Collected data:
====

(** The output path of [extract_audio], once the input is resolved. *)
Definition target_path {W} `{Platform W} (w : W) (resolved : string)
    (audio_path : option string) (audio_format : string) : outcome string :=
  match audio_path with
  | None => Return (VideoConverter.derived_audio_path resolved audio_format)
  | Some a => PathUtils.resolve_path w a
  end.

(** ** Batches, file by file *)

(** The results of a batch. *)
Definition successes {A} (outs : list (outcome A)) : list A :=
  flat_map (fun o => match o with Return a => [a] | Raise _ => [] end) outs.



(** Each file is processed in turn, in the state the previous one left;
    a failure is reported on the console and the run goes on. [i] is the
    1-based position of the first file. *)
Fixpoint run_each {W Obj A} (process : nat -> string -> M W Obj A)
    (report : string -> exn -> string) (i : nat) (files : list string)
    (s : State W Obj) : list (outcome A) * State W Obj :=
  match files with
  | [] => ([], s)
  | file :: rest =>
      match process i file s with
      | (Return a, s1) =>
          let '(outs, s2) := run_each process report (S i) rest s1 in
          (Return a :: outs, s2)
      | (Raise e, s1) =>
          let '(outs, s2) :=
            run_each process report (S i) rest
              (mkState (world s1) (trace s1 ++ [EvPrint (report file e)])
                 (this s1)) in
          (Raise e :: outs, s2)
      end
  end.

====

What you will do ▸
Supply only the count of lines above holding "with".

Exercise solution ▸
4